■ The input ■
Inductive PairingRendezvousCompletion :=
| PairingRendezvousCompletion_Unspecified
| PairingRendezvousCompletion_Succeeded
| PairingRendezvousCompletion_Rejected
| PairingRendezvousCompletion_Expired
| PairingRendezvousCompletion_Disconnected.
#[export] Instance PairingRendezvousCompletion_eq_dec : EqDecision PairingRendezvousCompletion.
Proof. solve_decision. Defined.

Definition PairingRendezvousCompletion_to_i32 (e : PairingRendezvousCompletion) : Z :=
  match e with
  | PairingRendezvousCompletion_Unspecified => 0
  | PairingRendezvousCompletion_Succeeded => 1
  | PairingRendezvousCompletion_Rejected => 2
  | PairingRendezvousCompletion_Expired => 3
  | PairingRendezvousCompletion_Disconnected => 4
  end.

Definition PairingRendezvousCompletion_try_from (z : Z) : option PairingRendezvousCompletion :=
  match z with
  | 0 => Some PairingRendezvousCompletion_Unspecified
  | 1 => Some PairingRendezvousCompletion_Succeeded
  | 2 => Some PairingRendezvousCompletion_Rejected
  | 3 => Some PairingRendezvousCompletion_Expired
  | 4 => Some PairingRendezvousCompletion_Disconnected
  | _ => None
  end.

#[export] Instance PairingRendezvousCompletion_enum : ProtoEnum PairingRendezvousCompletion :=
  {| to_i32 := PairingRendezvousCompletion_to_i32; try_from := PairingRendezvousCompletion_try_from;
     try_from_to_i32 := ltac:(by intros []);
     to_i32_try_from := ltac:(enum_law PairingRendezvousCompletion_try_from) |}.

(** * Messages *)

Record DeviceIdentity := {
  DeviceIdentity_device_id : bytes;
  DeviceIdentity_public_key_algorithm : Z;
  DeviceIdentity_public_key : bytes;
  DeviceIdentity_display_name : text;
  DeviceIdentity_platform : Z
}.
#[export] Instance DeviceIdentity_eq_dec : EqDecision DeviceIdentity.
Proof. solve_decision. Defined.

Record SessionOfferAuthentication := {
  SessionOfferAuthentication_controller_device_id : bytes;
  SessionOfferAuthentication_host_device_id : bytes;
  SessionOfferAuthentication_session_id : bytes;
  SessionOfferAuthentication_nonce : bytes;
  SessionOfferAuthentication_issued_at_unix_ms : Z;
  SessionOfferAuthentication_expires_at_unix_ms : Z;
  SessionOfferAuthentication_requested_permissions : list Z;
  SessionOfferAuthentication_offer_sha256 : bytes;
  SessionOfferAuthentication_controller_dtls_fingerprint_sha256 : bytes;
  SessionOfferAuthentication_signature : bytes
}.
#[export] Instance SessionOfferAuthentication_eq_dec : EqDecision SessionOfferAuthentication.
Proof. solve_decision. Defined.

Record SessionAnswerAuthentication := {
  SessionAnswerAuthentication_controller_device_id : bytes;
  SessionAnswerAuthentication_host_device_id : bytes;
  SessionAnswerAuthentication_session_id : bytes;
  SessionAnswerAuthentication_nonce : bytes;
  SessionAnswerAuthentication_issued_at_unix_ms : Z;
  SessionAnswerAuthentication_expires_at_unix_ms : Z;
  SessionAnswerAuthentication_requested_permissions : list Z;
  SessionAnswerAuthentication_offer_sha256 : bytes;
  SessionAnswerAuthentication_controller_dtls_fingerprint_sha256 : bytes;
  SessionAnswerAuthentication_answer_sha256 : bytes;
  SessionAnswerAuthentication_host_dtls_fingerprint_sha256 : bytes;
  SessionAnswerAuthentication_signature : bytes
}.
#[export] Instance SessionAnswerAuthentication_eq_dec : EqDecision SessionAnswerAuthentication.
Proof. solve_decision. Defined.

Record SessionReconnectAuthentication := {
  SessionReconnectAuthentication_controller_device_id : bytes;
  SessionReconnectAuthentication_host_device_id : bytes;
  SessionReconnectAuthentication_session_id : bytes;
  SessionReconnectAuthentication_nonce : bytes;
  SessionReconnectAuthentication_issued_at_unix_ms : Z;
  SessionReconnectAuthentication_expires_at_unix_ms : Z;
  SessionReconnectAuthentication_requested_permissions : list Z;
  SessionReconnectAuthentication_offer_sha256 : bytes;
  SessionReconnectAuthentication_controller_dtls_fingerprint_sha256 : bytes;
  SessionReconnectAuthentication_answer_sha256 : bytes;
  SessionReconnectAuthentication_host_dtls_fingerprint_sha256 : bytes;
  SessionReconnectAuthentication_reconnect_generation : Z;
  SessionReconnectAuthentication_signature : bytes
}.
#[export] Instance SessionReconnectAuthentication_eq_dec : EqDecision SessionReconnectAuthentication.
Proof. solve_decision. Defined.

Inductive SessionAuthentication_Payload :=
| SessionAuthentication_Payload_Offer (value : SessionOfferAuthentication)
| SessionAuthentication_Payload_Answer (value : SessionAnswerAuthentication)
| SessionAuthentication_Payload_Reconnect (value : SessionReconnectAuthentication).
#[export] Instance SessionAuthentication_Payload_eq_dec : EqDecision SessionAuthentication_Payload.
Proof. solve_decision. Defined.

Record SessionAuthentication := {
  SessionAuthentication_payload : option SessionAuthentication_Payload
}.
#[export] Instance SessionAuthentication_eq_dec : EqDecision SessionAuthentication.
Proof. solve_decision. Defined.

Record ControllerGrant := {
  ControllerGrant_grant_id : bytes;
  ControllerGrant_host_device_id : bytes;
  ControllerGrant_controller : option DeviceIdentity;
  ControllerGrant_created_at_unix_ms : Z;
  ControllerGrant_permissions : list Z
}.
#[export] Instance ControllerGrant_eq_dec : EqDecision ControllerGrant.
Proof. solve_decision. Defined.

Record GrantRevocation := {
  GrantRevocation_grant_id : bytes;
  GrantRevocation_revoked_at_unix_ms : Z;
  GrantRevocation_reason : Z
}.
#[export] Instance GrantRevocation_eq_dec : EqDecision GrantRevocation.
Proof. solve_decision. Defined.

Record RetryAfterDetails := {
  RetryAfterDetails_retry_after_ms : Z
}.
#[export] Instance RetryAfterDetails_eq_dec : EqDecision RetryAfterDetails.
Proof. solve_decision. Defined.

Record PermissionDetails := {
  PermissionDetails_permission : text
}.
#[export] Instance PermissionDetails_eq_dec : EqDecision PermissionDetails.
Proof. solve_decision. Defined.

Record CodecDetails := {
  CodecDetails_supported_codecs : list text
}.
#[export] Instance CodecDetails_eq_dec : EqDecision CodecDetails.
Proof. solve_decision. Defined.

Record TransportDetails := {
  TransportDetails_transport : text
}.
#[export] Instance TransportDetails_eq_dec : EqDecision TransportDetails.
Proof. solve_decision. Defined.

Inductive UnifiedError_Details :=
| UnifiedError_Details_RetryAfter (value : RetryAfterDetails)
| UnifiedError_Details_Permission (value : PermissionDetails)
| UnifiedError_Details_Codec (value : CodecDetails)
| UnifiedError_Details_Transport (value : TransportDetails).
#[export] Instance UnifiedError_Details_eq_dec : EqDecision UnifiedError_Details.
Proof. solve_decision. Defined.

■ Aim of the task ■
From the line that has "SessionAnswerAuthentication_controller_device_id : bytes;" through the line that has "SessionAnswerAuthentication_offer_sha256 : bytes;", copy every line exactly as it appears above, and leave out all others.

■ Response to this exercise ■
  SessionAnswerAuthentication_controller_device_id : bytes;
  SessionAnswerAuthentication_host_device_id : bytes;
  SessionAnswerAuthentication_session_id : bytes;
  SessionAnswerAuthentication_nonce : bytes;
  SessionAnswerAuthentication_issued_at_unix_ms : Z;
  SessionAnswerAuthentication_expires_at_unix_ms : Z;
  SessionAnswerAuthentication_requested_permissions : list Z;
  SessionAnswerAuthentication_offer_sha256 : bytes;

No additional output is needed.